The “City of Racine Annual Report” provides more context to a time period and that not many college freshman and sophomores have had a chance to explore, and it helps prevent the idea that no city is good, which is a theme of Romanticism. This report takes overarching ideas in the canon, such as Romanticism and realism, and puts them to practice in a way that students and readers unused to the symbols of the time can think about and work with the texts they read. It gives readers perspective. The “City of Racine Annual Report" provides context to the 19th century and makes big, canonically-embedded ideas from the century, such as Romanticism and realism, more personal.

Work Cited
Davis, Rebecca Harding.

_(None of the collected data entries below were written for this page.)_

(** * Whisperer: a shallow embedding of [whisperer.py]

    The script downloads numbered DigitalWhisper issues.  This development
    embeds its functions over an explicit model of the things the script
    touches (standard streams, the file system, the network) and proves the
    properties its specification states about them.

    Layout:
    - [PyStr], [PyBytes], [Regex]: the Python string, integer, bytes and
      pattern primitives the script calls;
    - [Py]: exceptions, the world and the state-and-exception monad of a
      run;
    - section [Program]: the methods of class [Whisperer], [main] and the
      script as the interpreter runs it, over an arbitrary platform (path
      functions, [urlopen], float formatting);
    - [Demo]: a concrete platform for closed runs;
    - the vocabulary of the statements, then the lemmas and the theorems:
      one per claim of the specification (C1 to C10), followed by further
      properties of the script (X1 to X21). *)

From Stdlib Require Import ZArith Ascii String List Lia.
From stdpp Require Import gmap strings list sorting.

Open Scope Z_scope.

(* ================================================================== *)
(** ** Python strings and integers *)
(* ================================================================== *)

(** A Python [str] is modelled as the [string] of its code points, each
    below 256 (the Latin-1 range).  This is every value of a header, which
    [http.client] decodes as Latin-1, and every token or answer written in
    ASCII or Latin-1 text; a [str] with a code point above 255 is outside
    the model.  Over this range the functions below agree with Python's:
    the decimal digits are [0]..[9] alone, [int()] drops the white space
    9..13, 32, U+0085 and U+00A0 (but not 28..31, which only [str.strip]
    drops), and [lower()] changes [A]..[Z] and the Latin-1 capitals. *)

Module PyStr.

(** [ord(c)]. *)
Definition ord (c : ascii) : Z := Z.of_N (N_of_ascii c).

(** [chr(k)] for [0 <= k < 256]. *)
Definition chr (k : Z) : ascii := ascii_of_N (Z.to_N k).

Definition is_digit (c : ascii) : bool := (48 <=? ord c) && (ord c <=? 57).

Definition is_upper_hexdigit (c : ascii) : bool :=
  is_digit c || ((65 <=? ord c) && (ord c <=? 70)).

(** The character of a digit [0 <= d < 16], upper case as [%X] prints it. *)
Definition upper_digit (d : Z) : ascii :=
  if d <? 10 then chr (48 + d) else chr (55 + d).

(** The character of a digit [0 <= d < 16], lower case as [\x..] escapes
    print it. *)
Definition lower_digit (d : Z) : ascii :=
  if d <? 10 then chr (48 + d) else chr (87 + d).

(** The value of a digit character (upper-case hexadecimal included). *)
Definition digit_value (c : ascii) : Z :=
  if is_digit c then ord c - 48 else ord c - 55.

(** Positional rendering of a non-negative integer, most significant
    digit first; [fuel] bounds the number of digits. *)
Fixpoint render_fuel (base : Z) (fuel : nat) (n : Z) (acc : string) : string :=
  match fuel with
  | O => acc
  | S f =>
      let acc' := String (upper_digit (n mod base)) acc in
      if n / base =? 0 then acc' else render_fuel base f (n / base) acc'
  end.

Definition render (base n : Z) : string :=
  render_fuel base (S (Z.to_nat (Z.log2 n))) n "".

(** The integer a digit string denotes in [base], folding from [acc]. *)
Fixpoint digits_value (base acc : Z) (s : string) : Z :=
  match s with
  | EmptyString => acc
  | String c s' => digits_value base (base * acc + digit_value c) s'
  end.

Fixpoint all_chars (p : ascii -> bool) (s : string) : bool :=
  match s with
  | EmptyString => true
  | String c s' => p c && all_chars p s'
  end.

Fixpoint repeat_char (c : ascii) (n : nat) : string :=
  match n with
  | O => ""
  | S k => String c (repeat_char c k)
  end.

(** Left padding with zeros up to [width] characters; never truncates. *)
Definition zfill (width : nat) (s : string) : string :=
  repeat_char "0" (width - String.length s) +:+ s.

(** [str(n)] and [%d] for an [int]. *)
Definition str_int (n : Z) : string :=
  if n <? 0 then String "-" (render 10 (- n)) else render 10 n.

(** [%02X] for an [int]: upper-case hexadecimal, zero padded to a field
    of two characters, the sign counting as one of them. *)
Definition format_02X (n : Z) : string :=
  if n <? 0 then String "-" (zfill 1 (render 16 (- n)))
  else zfill 2 (render 16 n).

(** [str(x)] for a value that is an [int] or [None]. *)
Definition str_opt_int (x : option Z) : string :=
  match x with
  | Some n => str_int n
  | None => "None"
  end.

(** [sub in s] for strings. *)
Fixpoint contains (sub s : string) : bool :=
  String.prefix sub s ||
  match s with
  | EmptyString => false
  | String _ s' => contains sub s'
  end.

(** [s.split(sep)] for a one-character separator: always at least one
    piece, empty pieces kept. *)
Fixpoint split (sep : ascii) (s : string) : list string :=
  match s with
  | EmptyString => [""]
  | String c s' =>
      if Ascii.eqb c sep then "" :: split sep s'
      else match split sep s' with
           | piece :: rest => String c piece :: rest
           | [] => [String c ""]
           end
  end.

Life in the Iron Mills; or, the Korl Woman. Feminist Press, New York, 1972. Kindle edition.
Meachem, J.G., Jr., M.D. “City of Racine Annual Report.” 1 Apr. 1885. Archives.
Poe, Edgar Allan. “The City in the Sea.” PoemHunter.com, 19 Jan. 2012, www.poemhunter.com/poem/the-city-in-the-sea-2/. Accessed 29 Oct. 2016. 
Thoreau, Henry. Walden, Civil Disobedience, and Other Writings. Edited by William Rossi, 3rd ed., W.W. Norton & Company, 2008, New York.